● **Your task**
Write out the listing below exactly, beginning at its first line and ending with the line that contains "apply list_elem_of_split in".

● **Records provided**
(** The first attempt collides: with the first instance of the same capability. *)
Lemma collision_instance a u : (a, u) ∈ es1 → ComparePciCap (found cap0) p u = 0 →
  ∃ x zc es1a es1b, x.1 = u ∧ es1 = es1a ++ (a, u) :: es1b ∧ head (instances d l) = Some x ∧ u ≠ p ∧
    caps st !! u = Some zc ∧ NumInstancesUnion zc = NumInstances (Z.of_nat (count d l)) ∧
    (0 < count d l)%nat ∧ set_instance (Z.of_nat (count d l)) u cap0 = new.
Proof.
  intros Hin Hu. assert (Hu2 : u ∈ es1.*2) by by apply (list_elem_of_fmap_2 snd _ (a, u)).
  unfold found in Hu. rewrite fresh_compare in Hu by done. apply compare_keys_eq in Hu. symmetry in Hu.
  destruct (member_key _ _ Hu2 Hu) as (l1 & x & l2 & Hl & <- & Hs & Hc).
  apply list_elem_of_split in Hin as (es1a & es1b & He).
  assert (Hhead : head (instances d l) = Some x).
  { rewrite Hl, instances_app. assert (Hz : count d l1 = 0%nat) by (cbn in Hc; lia).
    unfold count in Hz. apply length_zero_iff_nil in Hz. rewrite Hz, app_nil_l, instances_cons.
    by rewrite decide_True. }
  destruct (represents_again _ _ _ p d x (ci_rep _ _ _ _ _ _ _ Hinv)) as (zc & Hzc & Hzu & _);
    [apply fresh_not_member|apply Hinv|done|].
  exists x, zc, es1a, es1b. split_and!; [done..|congruence|done|done| |].
  - pose proof (count_before _ _ _ _ _ Hl Hs). lia.
  - unfold set_instance, new, structure_of. cbn. by rewrite Hhead.
Qed.

(** The first attempt does not collide: there is no other instance. *)
Lemma no_collision : no_match (ComparePciCap (found cap0) p) es1 → count d l = 0%nat ∧ cap0 = new.
Proof.
  intros Hno. assert (Hzero : count d l = 0%nat).
  { destruct (count d l) as [|m] eqn:Hcd; [done|]. exfalso.
    destruct (nth_instance d l 0) as (l1 & x & l2 & Hl & Hs & Hc0); [lia|].
    assert (Hx := member_entry _ _ _ Hl).
    apply list_elem_of_fmap in Hx as ([b u] & Hxu & Hin). cbn in Hxu. subst u.
    apply (Hno _ Hin). cbn [snd]. unfold found.
    rewrite fresh_compare by (by apply (list_elem_of_fmap_2 snd _ (b, x.1))).
    apply compare_keys_eq. assert (Hrep := ci_rep _ _ _ _ _ _ _ Hinv). rewrite Hl in Hrep.
    rewrite (represents_key _ _ _ _ _ Hrep), <-(count_same _ _ l1 Hs), Hc0.
    by destruct Hs as [<- <-]. }
  split; [done|]. unfold new, structure_of. cbn.
  rewrite (proj2 (head_instances_None _ _) Hzero), count_app, count_cons, Hzero. by rewrite decide_True.
Qed.
End insert.

Lemma insert_post_out st0 st CapList Hdr es1 es2 l d p :
  cap_inv st0 st CapList Hdr es1 es2 l → caps st !! p = None →
  ∀ x, insert_post st0 st l d (RETURN_OUT_OF_RESOURCES, CapList, Hdr)
    (with_caps (with_caps st (<[p := x]> (caps st))) (delete p (<[p := x]> (caps st)))).
Proof.
  intros Hinv Hp x. split_and!; [done..|]. exists es1, es2. right. split; [by left|].
  rewrite delete_insert_id by done. by destruct st.
Qed.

● **Output of the task**
(** The first attempt collides: with the first instance of the same capability. *)
Lemma collision_instance a u : (a, u) ∈ es1 → ComparePciCap (found cap0) p u = 0 →
  ∃ x zc es1a es1b, x.1 = u ∧ es1 = es1a ++ (a, u) :: es1b ∧ head (instances d l) = Some x ∧ u ≠ p ∧
    caps st !! u = Some zc ∧ NumInstancesUnion zc = NumInstances (Z.of_nat (count d l)) ∧
    (0 < count d l)%nat ∧ set_instance (Z.of_nat (count d l)) u cap0 = new.
Proof.
  intros Hin Hu. assert (Hu2 : u ∈ es1.*2) by by apply (list_elem_of_fmap_2 snd _ (a, u)).
  unfold found in Hu. rewrite fresh_compare in Hu by done. apply compare_keys_eq in Hu. symmetry in Hu.
  destruct (member_key _ _ Hu2 Hu) as (l1 & x & l2 & Hl & <- & Hs & Hc).
  apply list_elem_of_split in Hin as (es1a & es1b & He).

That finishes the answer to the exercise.